US chip giant Nvidia has hired two prominent artificial intelligence (AI) experts who hail from China, underscoring the rising global recognition of talent from the mainland and their key contributions to the field's advancement.

Zhu Banghua and Jiao Jiantao, both alumni of China's Tsinghua University, said on their respective social media accounts that they joined Nvidia, sharing photos of themselves with Jensen Huang, the founder and CEO of the company.

Zhu, who received his bachelor's degree in electrical and electronics engineering from Tsinghua in 2018 and a PhD in electrical engineering and computer science from the University of California, Berkeley, in 2024, joined Nvidia's Nemotron team as a principal research scientist, according to Zhu's post on X from over the weekend.

Zhu's LinkedIn profile showed that he has also been an assistant professor at the University of Washington since September 2024.

"We'll be joining forces on efforts in [AI] model post-training, evaluation, agents, and building better AI infrastructure – with a strong emphasis on collaboration with developers and academia," Zhu said, adding that the team was committed to open-sourcing its work and sharing it with the world.

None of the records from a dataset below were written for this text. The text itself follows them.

Definition env_of (t : Target) : Env :=
  {| hexFormat := hexFormat8;
     exponential := fun _ => "1e+21";
     getValue := fun _ v _ =>
       if expression_is v "uxCurrentNumberOfTasks" then declared t
       else if expression_is v "ulTotalRunTime" then Fulfilled (VString (totalRunTime t))
       else if expression_is v "pxCurrentTCB" then Fulfilled (VString (currentTCB t))
       else unavailable;
     getVarChildren := fun _ _ _ => Fulfilled [];
     getVarIfEmpty := fun _ _ _ => Fulfilled None;
     varChildrenObj := fun _ v _ =>
       if expression_is v "xDelayedTaskList1"
       then Fulfilled [("uxNumberOfItems-val", VString (numberOfItems t));
                       ("xListEnd-ref", VNumber (Int 100))]
       else Fulfilled [("uxNumberOfItems-val", VString "0");
                       ("xListEnd-ref", VNumber (Int 0))];
     getVarChildrenObj := fun _ ref _ =>
       match ref with
       | VNumber (Int 100) => Fulfilled [("pxPrevious-ref", VNumber (Int 101))]
       | _ =>
           match node_at t ref with
           | Some n => Fulfilled [("pvOwner-val", VString (pvOwner n));
                                  ("pxPrevious-ref", VNumber (Int (pxPrevious n)))]
           | None => unavailable
           end
       end;
     getExprValChildrenObj := fun _ expr _ =>
       match find (fun n => String.eqb (tcb_expr n) expr) (nodes t) with
       | Some n => tcb n
       | None => unavailable
       end;
     getExprVal := fun _ expr _ =>
       match find (fun n => String.eqb ("(char *)" ++ pvOwner n) expr) (nodes t) with
       | Some n => Fulfilled (taskName n)
       | None => unavailable
       end;
     readMemory := fun _ _ _ => memory t;
     progStatusAfter := fun past p =>
       if Nat.ltb (resumedAfter t) (List.length past) then Running else p;
     toISOString := fun _ => "2024-01-01T00:00:00.000Z";
     deltaMs := fun _ => Int 3 |}.

(** The object before the first pass: detection done, target halted, all
    kernel symbols resolved, nothing published yet. *)
Definition fresh : RTOSFreeRTOS :=
  {| status := StatusInitialized;
     progStatus := Stopped;
     uxCurrentNumberOfTasks := Some (helper "uxCurrentNumberOfTasks" 1);
     uxCurrentNumberOfTasksVal := NaN;
     pxReadyTasksLists := Some (helper "pxReadyTasksLists" 2);
     pxReadyTasksListsItems := None;
     xDelayedTaskList1 := Some (helper "xDelayedTaskList1" 3);
     xDelayedTaskList2 := Some (helper "xDelayedTaskList2" 4);
     xPendingReadyList := Some (helper "xPendingReadyList" 5);
     pxCurrentTCB := Some (helper "pxCurrentTCB" 6);
     xSuspendedTaskList := Some (helper "xSuspendedTaskList" 7);
     xTasksWaitingTermination := None;
     ulTotalRunTime := Some (helper "ulTotalRunTime" 8);
     ulTotalRunTimeVal := NaN;
     stale := false;
     curThreadAddr := NaN;
     foundThreads := [];
     finalThreads := [];
     timeInfo := EmptyString;
     lastValidHtml := EmptyString;
     console := [];
     requests := [] |}.

(** A TCB as the debugger shows it. *)
Definition tcb_fields (id : option string) (prio pxStack pxTop : string)
    (pxEnd counter : option string) (nameExpr : string) : object :=
  (match id with Some i => [("uxTCBNumber-val", VString i)] | None => [] end ++
   [("uxPriority-val", VString prio);
    ("pxStack-val", VString pxStack);
    ("pxTopOfStack-val", VString pxTop);
    ("pcTaskName-exp", VString nameExpr)] ++
   match pxEnd with Some e => [("pxEndOfStack-val", VString e)] | None => [] end ++
   match counter with Some c => [("ulRunTimeCounter-val", VString c)] | None => [] end)%list.

Definition task (id : option string) (owner : string) (previous : Z)
    (pxEnd counter : option string) : Node :=
  {| pvOwner := owner;
     pxPrevious := previous;
     tcb := Fulfilled (tcb_fields id "3" "0x20001000" "0x20001800" pxEnd counter owner);
     taskName := owner ++ " " ++ quoted "task" |}.

Definition filled (used marks : nat) : list byte :=
  (repeat x00 used ++ repeat xa5 marks)%list.

(** Two tasks on a well-formed list, both numbered. *)
Definition two_tasks : Target :=
  {| declared := Fulfilled (VString "2");
     numberOfItems := "2";
     nodes := [ task (Some "2") "0x20000200" 102 (Some "0x20002000") (Some "250");
                task (Some "1") "0x20000100" 100 (Some "0x20002000") (Some "0") ];
     memory := Fulfilled (mkReadMemoryResponse (Some (filled 8 8)));
     totalRunTime := "1000";
     currentTCB := "0x20000100";
     resumedAfter := 1000 |}.

(** The same target with a stack region of 4096 bytes of which the last 100
    still hold the fill byte. *)
Definition deep_stack : Target :=
  {| declared := Fulfilled (VString "2");
     numberOfItems := "2";
     nodes := nodes two_tasks;
     memory := Fulfilled (mkReadMemoryResponse (Some (filled 3996 100)));
     totalRunTime := "1000";
     currentTCB := "0x20000100";
     resumedAfter := 1000 |}.

End Synthetic.

(** ** Vocabulary of the properties

    Names for the intermediate states of a pass and for what the properties
    count and compare. *)

(** The state in which [refresh] sends its first request. *)
Definition begin_pass (env : Env) (st : RTOSFreeRTOS) : RTOSFreeRTOS :=
  set_foundThreads []
    (set_uxCurrentNumberOfTasksVal (Int MAX_SAFE_INTEGER)
       (set_timeInfo (toISOString env (requests st)) (set_stale true st))).

(** The state in which the reply to that request is handled. *)
Definition asked (env : Env) (frameId : Z) (v : RTOSVarHelper)
    (st : RTOSFreeRTOS) : RTOSFreeRTOS :=
  snd (await env (GetValue v frameId) (fun past => getValue env past v frameId)
         (begin_pass env st)).

(** The declared count the callback stores. *)
Definition count_of (str : value) : num :=
  if truthy str then parseIntV str else Int MAX_SAFE_INTEGER.

(** The state in which the traversal starts. *)
Definition counted (env : Env) (frameId : Z) (v : RTOSVarHelper) (str : value)
    (st : RTOSFreeRTOS) : RTOSFreeRTOS :=
  set_uxCurrentNumberOfTasksVal (count_of str) (asked env frameId v st).

(** The test that guards the traversal. *)
Definition plausible (n : num) : bool :=
  gtb n (Int 0) && leb n maxThreads.

(** The pass raises [e]: the first request is rejected with it, or the body
    of the [try] throws it. *)
Definition pass_raises (env : Env) (frameId : Z) (st : RTOSFreeRTOS)
    (e : exn) : Prop :=
  exists v,
    uxCurrentNumberOfTasks st = Some v /\
    (getValue env (requests st) v frameId = Rejected e \/
     exists str,
       getValue env (requests st) v frameId = Fulfilled str /\
       fst (onCount env frameId str (asked env frameId v st)) = Rejected e).

(** What a failed pass must leave alone. *)
Definition same_snapshot (st st' : RTOSFreeRTOS) : Prop :=
  finalThreads st' = finalThreads st /\
  stale st' = stale st /\
  lastValidHtml st' = lastValidHtml st.

(** A computation that leaves the published snapshot alone, however it
    ends. *)
Definition keeps {A : Type} (m : Async A) : Prop :=
  forall st, same_snapshot st (snd (m st)).

(** A read of a list node, as the loop of [getThreadInfo] issues it. *)
Definition is_node_visit (r : Request) : bool :=
  match r with
  | GetVarChildrenObj _ nm => String.eqb nm "pxPrevious"
  | _ => false
  end.

Definition node_visits (st : RTOSFreeRTOS) : nat :=
  List.length (filter is_node_visit (requests st)).

Definition found_count (st : RTOSFreeRTOS) : nat :=
  List.length (foundThreads st).

(** A computation that reads at most [v] list nodes, and that, when it is
    fulfilled, has read exactly [v] nodes and added exactly [f] records. *)
Definition costs {A : Type} (m : Async A) (v f : nat) : Prop :=
  forall st,
    (node_visits (snd (m st)) <= node_visits st + v)%nat /\
    (forall a, fst (m st) = Fulfilled a ->
       node_visits (snd (m st)) = (node_visits st + v)%nat /\
       found_count (snd (m st)) = (found_count st + f)%nat).

(** A computation that is always fulfilled. *)
Definition answers {A : Type} (m : Async A) : Prop :=
  forall st, exists a, fst (m st) = Fulfilled a.

(** Every read the loop can issue is answered. *)
Definition responsive (env : Env) : Prop :=
  (forall past ref nm, exists o, getVarChildrenObj env past ref nm = Fulfilled o) /\
  (forall past expr f, exists o, getExprValChildrenObj env past expr f = Fulfilled o) /\
  (forall past expr f, exists s, getExprVal env past expr f = Fulfilled s) /\
  (forall past ref n, exists m, readMemory env past ref n = Fulfilled m).

(** The numeric sort keys. *)
Definition id_key (th : FreeRTOSThreadInfo) : num := parseIntV (get th "ID").
Definition address_key (th : FreeRTOSThreadInfo) : num :=
  parseIntV (get th "Address").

Nemotron is a group at Nvidia dedicated to building enterprise-level AI agents, according to the team's official website. The team's Nemotron multimodal models power AI agents for sophisticated text and visual reasoning, coding and tool-use capabilities.

Jiao, who received a PhD in electrical, electronics and communications in engineering from Stanford University in 2018 after graduating from Tsinghua with a bachelor's degree in electrical engineering, said on LinkedIn over the weekend that he joined Nvidia to "help push the frontier of artificial general intelligence (AGI) and artificial super intelligence (ASI)."